In July 2008, FP&C asked FEMA for more than $491 million to replace the hospital. FEMA responded in December 2008 that the cost to repair items damaged by wind was more than $15 million, the cost to replace items damaged by flooding was almost $60 million, and that FP&C should get that much plus $51 million for repairs approved by the Department of Homeland Security and FEMA.
The Board of Contract Appeals memo issued Wednesday states: "Each party believes today that the position it took in 2008 is correct and should be adopted by the panel. ... [The] key issue to be decided is whether FP&C has met the test prescribed by the FEMA regulation ... which delineates when a public assistance grant should be made for repairs to a facility and when such a grant should be made for replacement."
A facility is considered reparable when the disaster damages do not exceed 50 percent of the cost of replacing it.
FEMA claimed that the repair cost would be 27 percent of the cost of replacement. But engineers and architects at Blitch Knivel Architects estimated the repair cost would be 68 percent of the cost of replacement.
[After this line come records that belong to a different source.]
(** X17: the image's file name tells the clock reading it was built from:
    two readings within the ranges of a [datetime], of a year with four
    digits, that give the same name ai_image_<stamp>.png agree in year,
    month, day, hour, minute and second.  Names can therefore collide only
    within one second. *)
Theorem image_names_differ_across_seconds (t1 t2 : datetime) :
  valid_datetime t1 -> valid_datetime t2 ->
  1000 <= year t1 -> 1000 <= year t2 ->
  py "ai_image_" ++ strftime t1 (py "%Y%m%d_%H%M%S") ++ py ".png"
  = py "ai_image_" ++ strftime t2 (py "%Y%m%d_%H%M%S") ++ py ".png" ->
  t1 = t2.
Proof.
  intros (Hy1 & Hm1 & Hd1 & HH1 & HM1 & HS1) (Hy2 & Hm2 & Hd2 & HH2 & HM2 & HS2) _ _ Hname.
  apply app_inv_head in Hname. apply app_inv_tail in Hname.
  rewrite !strftime_stamp in Hname.
  apply app_inj_1 in Hname as [Hy Hname]; [|rewrite !zero_padded_length; reflexivity].
  apply app_inj_1 in Hname as [Hm Hname]; [|rewrite !zero_padded_length; reflexivity].
  apply app_inj_1 in Hname as [Hd Hname]; [|rewrite !zero_padded_length; reflexivity].
  apply app_inv_head in Hname.
  apply app_inj_1 in Hname as [HH Hname]; [|rewrite !zero_padded_length; reflexivity].
  apply app_inj_1 in Hname as [HM HS]; [|rewrite !zero_padded_length; reflexivity].
  apply zero_padded_inj in Hy; [|simpl; lia ..].
  apply zero_padded_inj in Hm; [|simpl; lia ..].
  apply zero_padded_inj in Hd; [|simpl; lia ..].
  apply zero_padded_inj in HH; [|simpl; lia ..].
  apply zero_padded_inj in HM; [|simpl; lia ..].
  apply zero_padded_inj in HS; [|simpl; lia ..].
  destruct t1, t2. simpl in *. congruence.
Qed.

Lemma image_names_differ_across_seconds_witness : now offline = now base64_world.
Proof.
  apply (image_names_differ_across_seconds (now offline) (now base64_world)).
  - unfold valid_datetime. simpl. lia.
  - unfold valid_datetime. simpl. lia.
  - simpl. lia.
  - simpl. lia.
  - reflexivity.
Defined.
(** * BA document generator: status ledger, pipeline orchestration and
      content validation

    A shallow embedding of the processing core of the repository
    (src/models/database.py, src/agents/*.py, src/services/*.py,
    src/main.py) together with the properties of its specification.

    Conventions of the embedding:
    - a Python [str] is a [string]; a character is a code point below 256,
      and the whitespace and lower-casing tables are Python's for that range;
    - a Python [dict] used as a record with optional keys is a
      [gmap string value]; a JSON database file is a [gmap] from keys to
      entries;
    - Python floats in the validator are exact rationals ([Q]);
    - [async] functions run to completion one after the other: they are
      functions from the world to a result, a new world and the list of
      observable events they emitted;
    - external capabilities (file system, ffmpeg, Whisper, the LLM provider,
      the PDF renderer, uuid) are fields of an environment record [env]. *)

From Stdlib Require Import ZArith QArith Qminmax Ascii String List Lia Bool Lqa.
From stdpp Require Import gmap strings list.

Local Open Scope Z_scope.

(** ** Python string primitives *)

Module PyStr.

(** [str.isspace] on code points 0..255: TAB..CR, FS..US, SPACE, NEL, NBSP. *)
Definition is_space (c : ascii) : bool :=
  let n := N_of_ascii c in
  ((9 <=? n) && (n <=? 13) || (28 <=? n) && (n <=? 32)
   || (n =? 133) || (n =? 160))%N.

(** [str.lower] on code points 0..255: A-Z and the Latin-1 capitals
    (0xC0..0xDE except the multiplication sign 0xD7) move up by 32. *)
Definition lower_char (c : ascii) : ascii :=
  let n := N_of_ascii c in
  if ((65 <=? n) && (n <=? 90)
      || (192 <=? n) && (n <=? 222) && negb (n =? 215))%N
  then ascii_of_N (n + 32) else c.
(** * The date engine of [utils/date_utils.py]

    A shallow embedding of [DateFormatDetector] and [DateRangeHelper]
    together with the parts of the Python runtime they call:
    [datetime.strptime] and [strftime] for the directives [%Y], [%m], [%d],
    [re.match], [re.split], [re.findall] for the three patterns of the file,
    and [int] on text.

    Conventions.
    - A Python [str] is a [string]: the characters are the code points
      0..255.  In this range the regular-expression class [\d] is exactly
      ['0'..'9'].
    - A [datetime] built by [strptime] is naive (no format of the file has a
      [%z] directive); the fallback parser may return an aware one.
    - [dateutil.parser.parse] is a third-party function; it is a variable of
      the section [Engine] and every general statement holds whatever it
      returns. *)

From Stdlib Require Import ZArith List String Ascii Bool Lia.
Import ListNotations.

Local Open Scope string_scope.
Local Open Scope Z_scope.

(** ** Exceptions and results *)

(** The [ValueError]s of the runtime, by the message that is raised. *)
Inductive value_error : Type :=
| NoMatch (data_string : string)   (* time data %r does not match format %r *)
| Unconverted (rest : string)      (* unconverted data remains: %s *)
| OutOfRange                       (* the date constructor refused the fields *)
| InvalidLiteral (lit : string)    (* invalid literal for int() with base 10: %r *)
| TooManyDigits.                   (* exceeds the limit for integer string conversion *)

Inductive exception : Type :=
| ValueError (e : value_error)
| ParserError (timestr : string)   (* dateutil: a subclass of ValueError *)
| OverflowError (timestr : string) (* dateutil: ParserError's sibling *)
| PlaywrightError                  (* anything a page query raises *)
| TypeError.                       (* can't compare offset-naive and offset-aware datetimes *)

Inductive result (A : Type) : Type :=
| Ok (a : A)
| Raise (e : exception).

Arguments Ok {A} a.
Arguments Raise {A} e.

Definition bind {A B : Type} (r : result A) (k : A -> result B) : result B :=
  match r with
  | Ok a => k a
  | Raise e => Raise e
  end.
(** * lammm: a shallow embedding of the interpreter, typer and parser

    The development follows the layout of the C++ sources:
    - [Util]        : outcomes of effectful code (results, exceptions);
    - [Types]       : [Types.h] / [Types.cpp], the typing context with its
                      union-find type store;
    - [AST]         : [AST.h];
    - [Interpreter] : [Interpreter.h] / [Interpreter.cpp];
    - [Names]       : [names/Names.h], the symbols and keywords;
    - [Parser]      : [Parser.h] / [Parser.cpp];
    - [Typer]       : [Typer.h] / [Typer.cpp];
    - [Lammm]       : [Lammm.cpp], the entry point.

    The properties proved about them come afterwards:
    - [TypeStore]             : unification keeps the forwarding graph
                                acyclic, and is idempotent;
    - [Arithmetic]            : the arithmetic operations are total;
    - [Syntax]                : induction on the syntax;
    - [Values]                : [is_value] and its memoised flag;
    - [Substitution]          : [replace] is simultaneous;
    - [EmptyProgram]          : the pipeline on a text of white space;
    - [DefaultStore]          : the store of the default typing context;
    - [ClauseTotality]        : the checks of [parse_clauses];
    - [Driver]                : [run] and its guard;
    - [PolymorphicRecursion]  : the instance a recursive call is checked at;
    - [Identifiers]           : the names of variables and covariables;
    - [Dereference]           : path compression of [try_dereference];
    - [Unification]           : what [unify] establishes, and when it throws;
    - [Context]               : fresh type variables and definitions;
    - [Instantiation]         : the copies [instantiate] makes;
    - [Structors]             : [add_structor] and [structors_like];
    - [Evaluation]            : steps and runs keep the memoised flags right;
    - [Lexing]                : white space and words;
    - [Literals]              : integer literals;
    - [Scopes]                : binders are unbound again, definitions are
                                registered;
    - [Annotations]           : the typer only annotates;
    - [Erasure]               : the interpreter reads no annotation;
    - [Closedness]            : evaluation keeps statements closed;
    - [WellScoped]            : the parser binds every name it accepts;
    - [Pipeline]              : the results of [main] are closed. *)

From Stdlib Require Import ZArith Lia Ascii String List Relations Wellfounded Permutation.
From stdpp Require Import base tactics option list gmap sets strings pretty.

Local Open Scope Z_scope.
Local Open Scope nat_scope.

(* ===================================================================== *)
(** * Util: outcomes of effectful code *)
(* ===================================================================== *)

Module Util.

(** A call of a C++ member function that works on a state [S] either returns a
    value and leaves a state, throws an exception (the state mutated so far
    stays), has no defined behaviour (an access outside a vector, a failed
    assertion, a read through a moved-from [Box]), or is cut off by the fuel
    that bounds the recursion depth of the model. *)
Inductive outcome (S E A : Type) : Type :=
| Ok (a : A) (s : S)
| Throw (e : E) (s : S)
| Undefined
| OutOfFuel.

Arguments Ok {S E A} a s.
Arguments Throw {S E A} e s.
Arguments Undefined {S E A}.
Arguments OutOfFuel {S E A}.

Definition bind {S E A B} (m : outcome S E A) (k : A → S → outcome S E B)
  : outcome S E B :=
  match m with
  | Ok a s => k a s
  | Throw e s => Throw e s
  | Undefined => Undefined
  | OutOfFuel => OutOfFuel
  end.

(** The outcome is a normal return or an exception: the call came back. *)
Definition returns {S E A} (m : outcome S E A) : Prop :=
  match m with
  | Ok _ _ | Throw _ _ => True
  | Undefined | OutOfFuel => False
  end.

(** The state a call that came back has left. *)
Definition final_state {S E A} (m : outcome S E A) : option S :=
  match m with
  | Ok _ s | Throw _ s => Some s
  | Undefined | OutOfFuel => None
  end.

End Util.
Import Util.

Notation "'let*' ( x , s ) := m 'in' k" :=
  (bind m (fun x s => k))
  (at level 10, x pattern, s name, m at level 100, k at level 200,
   format "'[v' 'let*'  ( x ,  s )  :=  m  'in' '/' k ']'").

(* ===================================================================== *)
(** * Types: the typing context (Types.h, Types.cpp) *)
(* ===================================================================== *)

Module Types.

(** [Type_id], [Abstraction_id], [Type_handle] and [Strong_type_handle] are
    structs around one [std::size_t]; they are natural numbers here.  A strong
    handle differs from a handle only in its C++ type. *)
Abbreviation Type_id := nat (only parsing).
Abbreviation Abstraction_id := nat (only parsing).
Abbreviation Type_handle := nat (only parsing).
Abbreviation Strong_type_handle := nat (only parsing).

(** [enum class Builtin_type_id] and [enum class Builtin_abstraction_id],
    with the values the enumerations give them. *)
Module Builtin_type_id.
Definition integer : Type_id := 0.
Definition list : Type_id := 1.
Definition pair : Type_id := 2.
Definition stream : Type_id := 3.
Definition lazy_pair : Type_id := 4.
Definition lambda : Type_id := 5.
End Builtin_type_id.

Module Builtin_abstraction_id.
Definition list_nil : Abstraction_id := 0.
Definition list_cons : Abstraction_id := 1.
Definition pair_pair : Abstraction_id := 2.
Definition stream_head : Abstraction_id := 3.
Definition stream_tail : Abstraction_id := 4.
Definition lazy_pair_fst : Abstraction_id := 5.
Definition lazy_pair_snd : Abstraction_id := 6.
Definition lambda_ap : Abstraction_id := 7.
End Builtin_abstraction_id.

(** [using Type_instance = std::variant<Type_var, Concrete_type, Type_handle>].
    The third alternative, a bare handle, is a forwarding link.  The [id] of a
    type variable is for display only; it is a [std::size_t], kept as a [Z]
    because [fresh_type_variable] computes it with a wrapping subtraction. *)
Inductive Type_instance : Type :=
| Type_var (id : Z)
| Concrete_type (type_id : Type_id) (params : list Type_handle)
| Forwarded (target : Type_handle).

Definition is_forwarded (t : Type_instance) : bool :=
  match t with Forwarded _ => true | _ => false end.

Definition is_type_var (t : Type_instance) : bool :=
  match t with Type_var _ => true | _ => false end.

(** [Type_template] and [Concrete_type_template]. *)
Inductive Type_template : Type :=
| Type_template_var (id : nat)
| Concrete_type_template (type_id : Type_id) (params : list Type_template).

(** [Abstraction_<Handle>]; [Abstraction] and [Abstraction_instance] are its
    two instances, over handles and strong handles. *)
Record Abstraction : Type := mkAbstraction {
  type : option Type_handle;
  abstraction_name : string;
  args : list Type_handle;
  coargs : list Type_handle;
}.
Abbreviation Abstraction_instance := Abstraction.

Definition arity (a : Abstraction) : nat := length (args a).
Definition coarity (a : Abstraction) : nat := length (coargs a).

(** The private members of [class Typing_context]. *)
Record Typing_context : Type := mkTyping_context {
  type_prototypes : list Type_handle;
  type_names : list string;
  type_structors : gmap Type_handle (gset Abstraction_id);
  abstractions : list Abstraction;
  types : list Type_instance;
}.

Definition set_types (ctx : Typing_context) (ts : list Type_instance)
  : Typing_context :=
  mkTyping_context (type_prototypes ctx) (type_names ctx) (type_structors ctx)
                   (abstractions ctx) ts.

(** [Unification_exception]: its kind and the two handles it was raised at
    (the context reference it also holds is the typing context itself). *)
Inductive Kind : Type := occurs_kind | mismatch.

Record Unification_exception : Type := mkUnification_exception {
  kind : Kind;
  exn_a : Type_handle;
  exn_b : Type_handle;
}.

(** Outcomes of the member functions that only touch the [types] vector. *)
Abbreviation store := (list Type_instance).
Abbreviation store_outcome A := (outcome store Unification_exception A).

(** ** try_dereference

    The [while] loop of [Typing_context::try_dereference]: follow the
    forwarding links from [type], pushing every handle passed on
    [reference_chain]. *)
Fixpoint follow_chain (fuel : nat) (types : store) (type : Type_handle)
         (reference_chain : list Type_handle)
  : option (Type_handle * list Type_handle) :=
  match fuel with
  | 0 => None
  | S fuel' =>
      match types !! type with
      | Some (Forwarded next) =>
          follow_chain fuel' types next (reference_chain ++ [type])
      | _ => Some (type, reference_chain)
      end
  end.

(** The [for] loop that compresses the chain: every handle of it is made to
    forward directly to [type]. *)
Definition compress_chain (types : store) (reference_chain : list Type_handle)
           (type : Type_handle) : store :=
  foldl (fun ts reference => <[reference := Forwarded type]> ts)
        types reference_chain.

(** [Type_handle Typing_context::try_dereference(Type_handle type)], the
    non-const overload, which compresses the chain it followed. *)
Definition try_dereference (fuel : nat) (types : store) (type : Type_handle)
  : store_outcome Type_handle :=
  match types !! type with
  | None => Undefined
  | Some (Forwarded _) =>
      match follow_chain fuel types type [] with
      | None => OutOfFuel
      | Some (type', reference_chain) =>
          match types !! type' with
          | None => Undefined
          | Some _ =>
              Ok type' (compress_chain types (removelast reference_chain) type')
          end
      end
  | Some _ => Ok type types
  end.

(** The const overload follows the chain and leaves the store alone. *)
Definition try_dereference_const (fuel : nat) (types : store)
           (type : Type_handle) : store_outcome Type_handle :=
  match types !! type with
  | None => Undefined
  | Some (Forwarded _) =>
      match follow_chain fuel types type [] with
      | None => OutOfFuel
      | Some (type', _) =>
          match types !! type' with
          | None => Undefined
          | Some _ => Ok type' types
          end
      end
  | Some _ => Ok type types
  end.

(** ** occurs

    The loop over [b_concrete.params].  [b_concrete] is a reference into the
    slot of [b]; that slot holds a concrete type, which no statement of
    [occurs] or [try_dereference] overwrites, so the parameters are read once. *)
Fixpoint occurs_params (occurs_rec : store → Type_handle → store_outcome bool)
         (a : Type_handle) (params : list Type_handle) (types : store)
  : store_outcome bool :=
  match params with
  | [] => Ok false types
  | param :: rest =>
      if Nat.eqb param a then Ok true types
      else
        let* (found, types) := occurs_rec types param in
        if found : bool then Ok true types
        else occurs_params occurs_rec a rest types
  end.

(** [bool Typing_context::occurs(Type_handle a, Type_handle b)]; the
    assertion wants a type variable at [a]. *)
Fixpoint occurs (fuel : nat) (types : store) (a b : Type_handle)
  : store_outcome bool :=
  match fuel with
  | 0 => OutOfFuel
  | S fuel' =>
      match types !! a with
      | Some (Type_var _) =>
          let* (b, types) := try_dereference fuel' types b in
          match types !! b with
          | Some (Type_var _) => Ok (Nat.eqb a b) types
          | Some (Concrete_type _ params) =>
              occurs_params (fun ts param => occurs fuel' ts a param) a params
                            types
          | _ => Undefined
          end
      | _ => Undefined
      end
  end.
The Board concluded that the "FEMA representatives who testified at the hearing were less experienced and less credible than the BKA witnesses."
FEMA claimed that some costs in the BKA estimate included repairs to systems that were in poor shape before the hurricanes hit.
The panel added: "Very little attention was paid during the hearing to the estimates of the cost of replacing the hospital. This was appropriate, since the estimates submitted by FP&C ($491,884,000) and FEMA ($474,750,898) were within 3 percent of each other."